(** X9: when the axis tags of the source are pairwise different, the
    location that [get_gvar_instance_locations] files under an instance's
    name (the last instance of that name) has exactly the axis tags as
    keys, in axis order, and holds under the i-th tag the i-th
    interpolation coordinate of the instance, or 0.0 when the instance has
    fewer coordinates; coordinates beyond the axes are ignored. *)
Theorem interpolation_coordinates_are_zero_padded (gsfont : GSFont)
  (pre post : list GSInstance) (instance : GSInstance) :
  NoDup (map gs_axisTag (gs_axes gsfont)) ->
  gs_instances gsfont = pre ++ instance :: post ->
  ~ In (instance_name instance) (map instance_name post) ->
  exists loc,
    sget (get_gvar_instance_locations gsfont) (instance_name instance)
    = Some loc /\
    keys loc = map gs_axisTag (gs_axes gsfont) /\
    forall i tag,
      nth_error (map gs_axisTag (gs_axes gsfont)) i = Some tag ->
      sget loc tag = Some (nth i (instance_axes instance) 0).
Proof.
  intros Hnd Hl Hlast.
  exists (gvar_location (map gs_axisTag (gs_axes gsfont)) instance).
  split; [|split].
  - unfold get_gvar_instance_locations. rewrite Hl.
    now apply (sget_fold_sset_last instance_name
                 (gvar_location (map gs_axisTag (gs_axes gsfont)))).
  - now apply gvar_location_keys.
  - intros i tag Hi. unfold gvar_location.
    rewrite (coordinates_over_zeros _ _ _ i tag Hnd Hi).
    destruct (nth_error (instance_axes instance) i) as [x|] eqn:E.
    + now rewrite (nth_error_nth _ _ _ E).
    + apply nth_error_None in E. rewrite nth_overflow by assumption.
      apply zeros_get. left. now apply nth_error_In in Hi.
Qed.

Lemma interpolation_coordinates_are_zero_padded_witness :
  exists loc,
    sget (get_gvar_instance_locations (two_axis_source [700]))
         "Bold"%string = Some loc /\
    keys loc = ["wght"%string; "wdth"%string] /\
    forall i tag,
      nth_error ["wght"%string; "wdth"%string] i = Some tag ->
      sget loc tag = Some (nth i [700] 0).
Proof.
  apply (interpolation_coordinates_are_zero_padded (two_axis_source [700]) []
           []
           {| instance_name := "Bold"; instance_axes := [700];
              instance_axis_location :=
                Some [ {| Axis := "Weight"; Location := 700 |};
                       {| Axis := "Width"; Location := 100 |} ] |}).
  - simpl. repeat constructor; simpl; intuition discriminate.
  - reflexivity.
  - simpl. tauto.
Defined.

(** ** get_current_instance_locations *)

Lemma current_locations_entry (ttfont : TTFont)
  (instances : list NamedInstance) (acc locations : sdict (sdict Q))
  (name : string) (c : sdict Q) :
  foldM (fun instances i =>
           name <- get_name ttfont (subfamilyNameID i) ;;
           Ok (sset instances name (coordinates i)))
        acc instances = Ok locations ->
  sget locations name = Some c ->
  sget acc name = Some c \/
  exists i, In i instances /\
            get_name ttfont (subfamilyNameID i) = Ok name /\
            coordinates i = c.
Proof.
  revert acc. induction instances as [|i instances IH]; intros acc; simpl.
  - intros H. inversion H; subst. now left.
  - intros H Hs. apply bind_ok in H. destruct H as (acc' & Hstep & H).
    apply bind_ok in Hstep. destruct Hstep as (n & Hn & Hacc').
    inversion Hacc'; subst; clear Hacc'.
    destruct (IH _ H Hs) as [Hacc | (j & Hj & Hname & Hc)].
    + rewrite sget_sset in Hacc.
      destruct (String.eqb n name) eqn:E; [|now left].
      apply String.eqb_eq in E. inversion Hacc; subst.
      right. exists i. split; [now left | now split].
    + right. exists j. split; [now right | now split].
Qed.

(** X10: [get_current_instance_locations] returns exactly when the name of
    every instance of the compiled font resolves in the name table
    (platform 3, encoding 1); when it does not, it raises an
    [AttributeError]; and every location it returns is the coordinates of
    an instance whose name resolves to that key. *)
Theorem current_locations_resolve_iff (ttfont : TTFont) :
  ((exists locations, get_current_instance_locations ttfont = Ok locations)
   <-> Forall (name_resolves ttfont) (fvar_instances ttfont)) /\
  (forall e, get_current_instance_locations ttfont = Raise e ->
             e = AttributeError) /\
  (forall locations name c,
      get_current_instance_locations ttfont = Ok locations ->
      sget locations name = Some c ->
      exists i, In i (fvar_instances ttfont) /\
                get_name ttfont (subfamilyNameID i) = Ok name /\
                coordinates i = c).
Proof.
  unfold get_current_instance_locations. split; [|split].
  - apply foldM_ok_iff. intros d i. unfold name_resolves.
    destruct (get_name ttfont (subfamilyNameID i)) as [n | e]; simpl.
    + split; eauto.
    + split; intros [x Hx]; discriminate.
  - intros e. apply (foldM_raise _ (fun e => e = AttributeError)).
    intros d i e'. unfold get_name.
    destruct (getName (name_names ttfont) (subfamilyNameID i) 3 1); simpl;
      [discriminate | congruence].
  - intros locations name c H Hs.
    destruct (current_locations_entry _ _ _ _ _ _ H Hs) as [Hacc | Hi];
      [discriminate | exact Hi].
Qed.

(** ** create_avar: when it returns *)

Lemma build_segments_all (verbose : bool)
  (source_axes_values : sdict axis_values_t)
  (desired_locations current_locations : sdict (sdict Q))
  (axes_values : sdict axis_values_t) (acc segments : sdict curve_t)
  (a : string * axis_values_t) :
  foldM (segments_step verbose source_axes_values desired_locations
                       current_locations)
        acc axes_values = Ok segments ->
  In a axes_values ->
  exists curve,
    build_curve verbose (snd a) source_axes_values desired_locations
                current_locations (fst a) = Ok curve.
Proof.
  revert acc. induction axes_values as [|b avs IH]; intros acc; simpl;
    [intros _ []|].
  intros H Hin. apply bind_ok in H. destruct H as (acc' & Hstep & H).
  unfold segments_step in Hstep.
  apply bind_ok in Hstep. destruct Hstep as (c & Hc & _).
  destruct Hin as [<- | Hin]; [now exists c | now apply (IH acc')].
Qed.

Lemma curve_loop_all (verbose : bool) (axis_values : axis_values_t)
  (source_axes_values : sdict axis_values_t)
  (desired_locations : sdict (sdict Q)) (axis_tag : string)
  (items : list (string * sdict Q)) (acc curve : curve_t)
  (item : string * sdict Q) :
  foldM (curve_step verbose axis_values source_axes_values desired_locations
                    axis_tag)
        acc items = Ok curve ->
  In item items ->
  exists p,
    instance_point verbose axis_values source_axes_values desired_locations
                   axis_tag item = Ok p.
Proof.
  revert acc. induction items as [|x items IH]; intros acc; simpl;
    [intros _ []|].
  intros H Hin. apply bind_ok in H. destruct H as (acc' & Hstep & H).
  unfold curve_step in Hstep.
  apply bind_ok in Hstep. destruct Hstep as (p & Hp & _).
  destruct Hin as [<- | Hin]; [now exists p | now apply (IH acc')].
Qed.

Lemma create_avar_has_instances (ttfont ttfont' : TTFont) (gsfont : GSFont)
  (verbose : bool) :
  create_avar ttfont gsfont verbose = Ok ttfont' -> gs_instances gsfont <> [].
Proof.
  unfold create_avar. intros H.
  apply bind_ok in H. destruct H as (sav & _ & H).
  apply bind_ok in H. destruct H as (dls & _ & H).
  apply bind_ok in H. destruct H as (len & Hlen & _).
  intros E. rewrite E in Hlen. discriminate.
Qed.

Lemma get_axes_values_key (ttfont : TTFont) (a : FvarAxis) :
  In a (fvar_axes ttfont) ->
  exists axis_values, In (axisTag a, axis_values) (get_axes_values ttfont).
Proof.
  intros Ha.
  destruct (sget (get_axes_values ttfont) (axisTag a)) as [av|] eqn:E.
  - exists av. now apply sget_In.
  - exfalso. revert E. unfold get_axes_values.
    apply (sget_fold_sset_key axisTag
             (fun a => {| v_max := maxValue a; v_min := minValue a;
                          v_def := defaultValue a |})).
    left. now apply in_map.
Qed.

Lemma get_gvar_instance_locations_key (gsfont : GSFont) (name : string) :
  In name (map instance_name (gs_instances gsfont)) ->
  exists current_location,
    In (name, current_location) (get_gvar_instance_locations gsfont).
Proof.
  intros Hn.
  destruct (sget (get_gvar_instance_locations gsfont) name) as [cl|] eqn:E.
  - exists cl. now apply sget_In.
  - exfalso. revert E. unfold get_gvar_instance_locations.
    apply (sget_fold_sset_key instance_name
             (gvar_location (map gs_axisTag (gs_axes gsfont)))).
    now left.
Qed.

(** X11: [create_avar] returns only if the source has an instance, every
    axis of the compiled font is an axis of the source (an axis that the
    source lacks is not skipped: it makes the call raise), and every
    instance of the source declares a location on every axis of the
    compiled font. *)
Theorem create_avar_returns_only_if (ttfont ttfont' : TTFont)
  (gsfont : GSFont) (verbose : bool) :
  create_avar ttfont gsfont verbose = Ok ttfont' ->
  gs_instances gsfont <> [] /\
  forall a, In a (fvar_axes ttfont) ->
    In (axisTag a) (map gs_axisTag (gs_axes gsfont)) /\
    forall name, In name (map instance_name (gs_instances gsfont)) ->
      exists desired_locations dl d,
        get_instance_locations gsfont = Ok desired_locations /\
        sget desired_locations name = Some dl /\
        sget dl (axisTag a) = Some d.
Proof.
  intros H.
  pose proof (create_avar_has_instances _ _ _ _ H) as Hne.
  split; [exact Hne|].
  destruct (create_avar_ok _ _ _ _ H) as (sav & dls & segs & Hs & Hd & Hb & _).
  intros a Ha.
  destruct (get_axes_values_key _ _ Ha) as (av & Hav).
  destruct (build_segments_all _ _ _ _ _ _ _ _ Hb Hav) as (curve & Hcurve).
  simpl in Hcurve. unfold build_curve in Hcurve.
  assert (Hpoint : forall name,
             In name (map instance_name (gs_instances gsfont)) ->
             exists src dl d,
               sget sav (axisTag a) = Some src /\
               sget dls name = Some dl /\ sget dl (axisTag a) = Some d).
  { intros name Hn.
    destruct (get_gvar_instance_locations_key _ _ Hn) as (cl & Hcl).
    destruct (curve_loop_all _ _ _ _ _ _ _ _ _ Hcurve Hcl) as (p & Hp).
    apply instance_point_ok in Hp.
    destruct Hp as (src & c & dl & d & H1 & _ & H3 & H4 & _).
    now exists src, dl, d. }
  split.
  - destruct (gs_instances gsfont) as [|i rest] eqn:Ei; [contradiction|].
    destruct (Hpoint (instance_name i)) as (src & _ & _ & Hsrc & _);
      [now left|].
    destruct (get_source_axes_values_entry _ _ _ _ Hs Hsrc)
      as (_ & n & _ & _ & Hn & _).
    now apply nth_error_In in Hn.
  - intros name Hn. destruct (Hpoint name Hn) as (_ & dl & d & _ & Hdl & Hdd).
    now exists dls, dl, d.
Qed.

Lemma create_avar_returns_only_if_witness :
  gs_instances bold_source <> [] /\
  forall a, In a (fvar_axes bold_font) ->
    In (axisTag a) (map gs_axisTag (gs_axes bold_source)) /\
    forall name, In name (map instance_name (gs_instances bold_source)) ->
      exists desired_locations dl d,
        get_instance_locations bold_source = Ok desired_locations /\
        sget desired_locations name = Some dl /\
        sget dl (axisTag a) = Some d.
Proof.
  apply (create_avar_returns_only_if bold_font
           (set_avar bold_font
              [("wght"%string,
                [(-1, -1); (0, 0); (1, 1); (300 # 500, 300 # 500)])])
           bold_source true).
  reflexivity.
Defined.

(** X12: on a source without instances, [create_avar] raises a
    [ValueError] (the [max] of an empty sequence) as soon as the origin
    master exists, whatever the compiled font is. *)
Theorem create_avar_without_instances (ttfont : TTFont) (gsfont : GSFont)
  (verbose : bool) :
  gs_instances gsfont = [] ->
  (exists m, In m (gs_masters gsfont) /\ is_origin gsfont m = true) ->
  create_avar ttfont gsfont verbose = Raise ValueError.
Proof.
  intros Hi (m & Hm & Hor).
  unfold create_avar, get_source_axes_values, list_getitem,
    get_instance_locations.
  destruct (filter (is_origin gsfont) (gs_masters gsfont)) as [|dm rest]
    eqn:Ef.
  - assert (Hin : In m (filter (is_origin gsfont) (gs_masters gsfont)))
      by (apply filter_In; now split).
    rewrite Ef in Hin. contradiction.
  - simpl. rewrite Hi. reflexivity.
Qed.

Lemma create_avar_without_instances_witness :
  create_avar bold_font no_instance_source true = Raise ValueError.
Proof.
  apply (create_avar_without_instances bold_font no_instance_source true).
  - reflexivity.
  - exists {| master_id := "regular"; master_axes := [400] |}.
    split; [simpl; tauto | reflexivity].
Defined.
****
Above are the records; please copy exactly their first line and each line after it through the line containing "nth_error (map gs_axisTag", and no line after that.

Task answer >>
(** X9: when the axis tags of the source are pairwise different, the
    location that [get_gvar_instance_locations] files under an instance's
    name (the last instance of that name) has exactly the axis tags as
    keys, in axis order, and holds under the i-th tag the i-th
    interpolation coordinate of the instance, or 0.0 when the instance has
    fewer coordinates; coordinates beyond the axes are ignored. *)
Theorem interpolation_coordinates_are_zero_padded (gsfont : GSFont)
  (pre post : list GSInstance) (instance : GSInstance) :
  NoDup (map gs_axisTag (gs_axes gsfont)) ->
  gs_instances gsfont = pre ++ instance :: post ->
  ~ In (instance_name instance) (map instance_name post) ->
  exists loc,
    sget (get_gvar_instance_locations gsfont) (instance_name instance)
    = Some loc /\
    keys loc = map gs_axisTag (gs_axes gsfont) /\
    forall i tag,
      nth_error (map gs_axisTag (gs_axes gsfont)) i = Some tag ->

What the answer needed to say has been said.